Eur Radiol. 2010 Jun;20(6):1384-95. doi: 10.1007/s00330-009-1690-1. Epub 2009 Dec 22.
To evaluate the reliability of contrast-enhanced ultrasound quantitative analysis (CE-US) in characterizing breast lesions, in comparison with MRI.
Thirty-nine patients with breast lesions BI-RADS 3-5 at US or mammography underwent CE-US and MRI. All lesions underwent histological and quantitative enhancement evaluation with both imaging methods. B-mode US, colour/power Doppler US and CE-US were used; an amplitude and phase modulation technique (CPS) read the signals produced by microbubbles and dedicated software produced the following parameters on time/intensity (T/I) curves: peak %, time to peak (TTP), mean transit time (MTT), regional blood volume (RBV) and regional blood flow (RBF). Student's t test was used to calculate the diagnostic accuracy of CE-US parameters compared with histological results. MRI (1.5 T) was performed before and after bolus gadolinium enhancement. Time/intensity curves were generated for all nodules and Fischer's multimodal score was used to classify them.
Pathology showed 43 nodules (11 benign; 32 malignant). Peak and RBF were the most significant parameters in differential diagnosis, with p values of 0.02 and 0.004, respectively. Positive predictive value (PPV) of CE-US evaluation was 91%, negative predictive value (NPV) was 73% with a high concordance index (k = 0.59) with MRI.
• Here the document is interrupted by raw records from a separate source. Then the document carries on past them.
(* ===== verification/Watcher.v ===== *)
(** The event watcher (src/resolver/internal/chain/events.go) over the generated
    filters of the bindings, on a node: what the handler gets from a window of
    blocks is what the contracts emitted in it. *)
From S2P Require Import Prelude Chain Events Cache Contract Authority Abi NamespaceDAppBinding Node.
Import Chain.

Local Open Scope string_scope.
Local Open Scope Z_scope.
Local Open Scope list_scope.

Module Watcher.
Import Node.

Section Watcher.
Context {K : Contract.Keccak} {IM : Contract.Immutables} {S : Type}.
Variable namespace_addr registry_addr incentives_addr directory_addr : address.
Variable ecrecover : bytes -> Z -> bytes -> bytes -> address.
Variable pick : nat -> bool.
Variable handler : RecordEvent -> S -> S.

#[local] Instance bound : Bound node error () opts txn log := Node.node_bound namespace_addr registry_addr incentives_addr directory_addr.
Abbreviation contract := (Node.ns_contract namespace_addr).
Abbreviation log_of := (Node.log_of namespace_addr registry_addr incentives_addr directory_addr).

(** The filter of each kind of event, as collectEvents calls it, without rules. *)
Definition kind_name (k : EventKind) : string :=
  match k with
  | EventRecordSet => "RecordSet" | EventRecordRemoved => "RecordRemoved"
  | EventTransferred => "Transferred" | EventRegistered => "Registered"
  end.
Definition kind_rules (k : EventKind) : list (list value) := match k with EventTransferred => [[]; []; []] | _ => [[]; []] end.
Definition filter_kind (k : EventKind) (start stop : Z) (n : node) : (list log * option error + error) * node :=
  FilterLogs contract (mkFilterOpts start stop) (kind_name k) (kind_rules k) n.

(** The fields the watcher reads of the unpacked structs. *)
Definition unpack {A Ev} (g : gotype A) (name : string) (f : A -> Ev) (l : log) : Ev + error :=
  match UnpackLog contract g name l with inl a => inl (f a) | inr e => inr e end.
Definition unpack_set : log -> Events.NamespaceDAppRecordEvent + error :=
  unpack NamespaceDAppBinding.g_RecordSet "RecordSet" (fun e => Events.mkRecEv (NamespaceDAppBinding.RecordSet_NameHash e)
    (NamespaceDAppBinding.RecordSet_Name e) (NamespaceDAppBinding.RecordSet_RecordType e) (NamespaceDAppBinding.RecordSet_Selector e)).
Definition unpack_removed : log -> Events.NamespaceDAppRecordEvent + error :=
  unpack NamespaceDAppBinding.g_RecordRemoved "RecordRemoved" (fun e => Events.mkRecEv (NamespaceDAppBinding.RecordRemoved_NameHash e)
    (NamespaceDAppBinding.RecordRemoved_Name e) (NamespaceDAppBinding.RecordRemoved_RecordType e) (NamespaceDAppBinding.RecordRemoved_Selector e)).
Definition unpack_transferred : log -> Events.NamespaceDAppTransferred + error :=
  unpack NamespaceDAppBinding.g_Transferred "Transferred" (fun e => Events.mkXferEv (NamespaceDAppBinding.Transferred_NameHash e)
    (NamespaceDAppBinding.Transferred_OldOwner e) (NamespaceDAppBinding.Transferred_NewOwner e)).
Definition unpack_registered : log -> Events.NamespaceDAppRegistered + error :=
  unpack NamespaceDAppBinding.g_Registered "Registered" (fun e => Events.mkRegEv (NamespaceDAppBinding.Registered_NameHash e)
    (NamespaceDAppBinding.Registered_Name e) (NamespaceDAppBinding.Registered_Owner e)).

(** The filters of the bindings are the ones above. *)
Definition fresh {A} (k : EventKind) (start stop : Z) (n : node) : go error (Events.Iterator log error A) * node :=
  let '(r, n) := filter_kind k start stop n in
  (match r with inl p => Ret (Events.fresh_it p.1 p.2) | inr e => Err e end, n).
Lemma filters_of_bindings start stop n :
  let o := mkFilterOpts start stop in
  NamespaceDAppBinding.FilterRecordSet contract o [] [] n = fresh EventRecordSet start stop n
  /\ NamespaceDAppBinding.FilterRecordRemoved contract o [] [] n = fresh EventRecordRemoved start stop n
  /\ NamespaceDAppBinding.FilterTransferred contract o [] [] [] n = fresh EventTransferred start stop n
  /\ NamespaceDAppBinding.FilterRegistered contract o [] [] n = fresh EventRegistered start stop n.
Proof. done. Qed.

Abbreviation collectEvents := (Events.collectEvents filter_kind unpack_set unpack_removed unpack_transferred unpack_registered l_block pick handler).

(** What the watcher reports of an event, and its kind. *)
Definition report (p : Z * event) : option RecordEvent := match p.2 with NsEvent ev => Authority.announced p.1 ev | _ => None end.
Definition report_kind (k : EventKind) (p : Z * event) : option RecordEvent :=
  match report p with Some e => if bool_decide (Kind e = k) then Some e else None | None => None end.
Definition in_window (start stop : Z) (p : Z * event) : bool := (start <=? p.1) && (p.1 <=? stop).
(** The events a window holds, in order. *)
Definition window_events (start stop : Z) (n : node) : list (Z * event) := List.filter (in_window start stop) (n_history n).

(** The logs of a kind unpack to its reports. *)
Definition kind_unpacks {Ev} (k : EventKind) (f : log -> Ev + error) (mk : Ev -> log -> RecordEvent) : Prop :=
  forall start stop h,
    let logs := List.filter (log_matches contract (mkFilterOpts start stop) (kind_name k) (kind_rules k)) (map log_of h) in
    (Events.unpack_all f logs).2 = None
    /\ map (fun p => mk p.1 p.2) (Events.unpack_all f logs).1 = omap (report_kind k) (List.filter (in_window start stop) h).

Hypothesis addresses_distinct : NoDup [namespace_addr; registry_addr; incentives_addr; directory_addr].

(** An event matches the filter of a kind exactly when it is reported with it. *)
Lemma unpack_events {Ev} k (f : log -> Ev + error) mk :
  (forall start stop p, log_matches contract (mkFilterOpts start stop) (kind_name k) (kind_rules k) (log_of p)
     = in_window start stop p && bool_decide (is_Some (report_kind k p))) ->
  (forall p re, report_kind k p = Some re -> exists ev, f (log_of p) = inl ev /\ mk ev (log_of p) = re) ->
  kind_unpacks k f mk.
Proof.
  intros Hm Hf start stop h. induction h as [|p h [IH1 IH2]]; [done|]. cbn [map List.filter]. rewrite Hm.
  destruct (in_window start stop p) eqn:Ew; cbn [andb]; [|done].
  cbn [omap list_omap]. destruct (report_kind k p) as [re|] eqn:Er; [|by rewrite bool_decide_eq_false_2 by (by intros [])].
  rewrite bool_decide_eq_true_2 by eauto. destruct (Hf p re Er) as (ev & He & Hmk). cbn [Events.unpack_all]. rewrite He.
  destruct (Events.unpack_all f _) as [evs o]. cbn in *. by rewrite IH2, Hmk, IH1.
Qed.

Lemma other_address : registry_addr <> namespace_addr /\ incentives_addr <> namespace_addr /\ directory_addr <> namespace_addr.
Proof. pose proof addresses_distinct as H. clear addresses_distinct ecrecover. rewrite !NoDup_cons, !not_elem_of_cons in H. naive_solver. Qed.

Lemma kind_matches k start stop p :
  log_matches contract (mkFilterOpts start stop) (kind_name k) (kind_rules k) (log_of p)
  = in_window start stop p && bool_decide (is_Some (report_kind k p)).
Proof.
  destruct other_address as (Hr & Hi & Hd). destruct p as [b ev]. unfold log_matches, in_window. cbn [Start End_ fst snd].
  destruct ev as [ev|ev|ev].
  - destruct ev, k; cbn; rewrite ?(bool_decide_eq_true_2 (namespace_addr = namespace_addr)), ?(bool_decide_eq_false_2 (registry_addr = namespace_addr)) by done;
      rewrite ?andb_true_r, ?andb_false_r; reflexivity.
  - destruct ev; cbn; rewrite (bool_decide_eq_false_2 (incentives_addr = namespace_addr)) by done; by rewrite !andb_false_r.
  - destruct ev; cbn; rewrite (bool_decide_eq_false_2 (directory_addr = namespace_addr)) by done; by rewrite !andb_false_r.
Qed.

Lemma kinds_unpack :
  kind_unpacks EventRecordSet unpack_set (Events.set_event l_block)
  /\ kind_unpacks EventRecordRemoved unpack_removed (Events.removed_event l_block)
  /\ kind_unpacks EventTransferred unpack_transferred (Events.transferred_event l_block)
  /\ kind_unpacks EventRegistered unpack_registered (Events.registered_event l_block).
Proof.
  split_and!; (apply unpack_events; [apply kind_matches|]); intros [b ev] re H; unfold report_kind, report in H; cbn [snd fst] in H;
    destruct ev as [[]| |]; cbn in H; try discriminate H; injection H as <-; eexists; (split; [reflexivity|reflexivity]).
Qed.

Lemma collect_kind_node {Ev} k (f : log -> Ev + error) mk start stop n s :
  kind_unpacks k f mk ->
  Events.collect_kind filter_kind pick handler k f mk start stop (n, s)
  = (None, (n, fold_left (fun s e => handler e s) (omap (report_kind k) (window_events start stop n)) s)).
Proof.
  intros Hk. destruct (Hk start stop (n_history n)) as [Hn He]. unfold Events.collect_kind, filter_kind. cbn [FilterLogs bound node_bound].
  set (logs := List.filter _ _) in *. destruct (Events.drain_ok f (fun ev l => handler (mk ev l)) pick logs s) as (it & Hd & Hfail).
  rewrite Hd, Hfail, Hn. unfold window_events. rewrite <- He.
  pose proof (Events.deliver_all_delivers handler mk (Events.unpack_all f logs).1 s) as Hdel. unfold Events.delivers in Hdel.
  by rewrite Hdel.
Qed.

Lemma kinds_partition h :
  omap report h ≡ₚ omap (report_kind EventRecordSet) h ++ omap (report_kind EventRecordRemoved) h
    ++ omap (report_kind EventTransferred) h ++ omap (report_kind EventRegistered) h.
Proof.
  induction h as [|p h IH]; [done|].
  assert (forall k, omap (report_kind k) (p :: h)
    = match report p with Some e => if bool_decide (Kind e = k) then [e] else [] | None => [] end ++ omap (report_kind k) h) as H.
  { intros k. cbn [omap list_omap]. unfold report_kind at 1. destruct (report p); [|done]. by case_bool_decide. }
  rewrite !H. cbn [omap list_omap]. destruct (report p) as [e|]; [|exact IH]. rewrite IH. destruct (Kind e); cbn; solve_Permutation.
Qed.

(** C15. A window of blocks is collected completely, whatever the selects choose: on a
    node, collectEvents over the generated filters ends without an error, and the
    handler gets exactly the record events the contracts emitted in the window, each
    once, with its name, type, selector and block. *)
Theorem window_collected start stop n s :
  exists evs, collectEvents start stop (n, s) = (None, (n, fold_left (fun s e => handler e s) evs s))
    /\ evs ≡ₚ omap report (window_events start stop n).
Proof.
  destruct kinds_unpack as (H1 & H2 & H3 & H4). eexists. split; [|symmetry; apply kinds_partition].
  unfold Events.collectEvents. rewrite (collect_kind_node _ _ _ _ _ _ _ H1), (collect_kind_node _ _ _ _ _ _ _ H2),
    (collect_kind_node _ _ _ _ _ _ _ H3), (collect_kind_node _ _ _ _ _ _ _ H4).
  by rewrite !fold_left_app.
Qed.
End Watcher.

#[local] Existing Instances Authority.toy_keccak Authority.toy_immutables.
Lemma window_collected_witness :
  (Events.collectEvents (filter_kind (Node.demo_addr 0) (Node.demo_addr 1) (Node.demo_addr 2) (Node.demo_addr 3))
    (unpack_set (Node.demo_addr 0) (Node.demo_addr 1) (Node.demo_addr 2) (Node.demo_addr 3))
    (unpack_removed (Node.demo_addr 0) (Node.demo_addr 1) (Node.demo_addr 2) (Node.demo_addr 3))
    (unpack_transferred (Node.demo_addr 0) (Node.demo_addr 1) (Node.demo_addr 2) (Node.demo_addr 3))
    (unpack_registered (Node.demo_addr 0) (Node.demo_addr 1) (Node.demo_addr 2) (Node.demo_addr 3))
    Node.l_block (fun _ => true) cons 1001 1060 (Node.demo_node, [])).2.2
  = [mkRecordEvent EventRecordSet (str "alice") (Contract.keccak256 (str "alice")) (str "A") [] 1050].
Proof.
  destruct (window_collected (Node.demo_addr 0) (Node.demo_addr 1) (Node.demo_addr 2) (Node.demo_addr 3) (fun _ => true) cons
    Node.demo_addresses 1001 1060 Node.demo_node []) as (evs & -> & Hp).
  assert (omap report (window_events 1001 1060 Node.demo_node)
    = [mkRecordEvent EventRecordSet (str "alice") (Contract.keccak256 (str "alice")) (str "A") [] 1050]) as E by vm_refl.
  rewrite E in Hp. apply Permutation_singleton_r in Hp as ->. reflexivity.
Defined.
End Watcher.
CE-US quantitative analysis offers an objective and reproducible assessment of lesion vascularisation, with good correlation with the results of MRI.
评估对比增强超声定量分析(CE-US)在描述乳腺病变方面的可靠性,与 MRI 进行比较。
39 例经 US 或乳腺 X 线摄影 BI-RADS 3-5 级的乳腺病变患者接受了 CE-US 和 MRI 检查。所有病变均通过两种成像方法进行了组织学和定量增强评估。使用了 B 型超声、彩色/能量多普勒超声和 CE-US;幅度和相位调制技术(CPS)读取微泡产生的信号,专用软件在时间/强度(T/I)曲线上生成以下参数:峰值%、达峰时间(TTP)、平均渡越时间(MTT)、局部血容量(RBV)和局部血流量(RBF)。使用学生 t 检验计算 CE-US 参数与组织学结果相比的诊断准确性。1.5 T 磁共振成像(MRI)在造影剂增强前后进行。为所有结节生成 T/I 曲线,并使用 Fischer 多模态评分对其进行分类。
病理显示 43 个结节(11 个良性;32 个恶性)。在鉴别诊断中,峰值和 RBF 是最显著的参数,p 值分别为 0.02 和 0.004。CE-US 评估的阳性预测值(PPV)为 91%,阴性预测值(NPV)为 73%,与 MRI 的一致性指数(k=0.59)较高。
CE-US 定量分析为病变血管化提供了客观和可重复的评估,与 MRI 结果具有良好的相关性。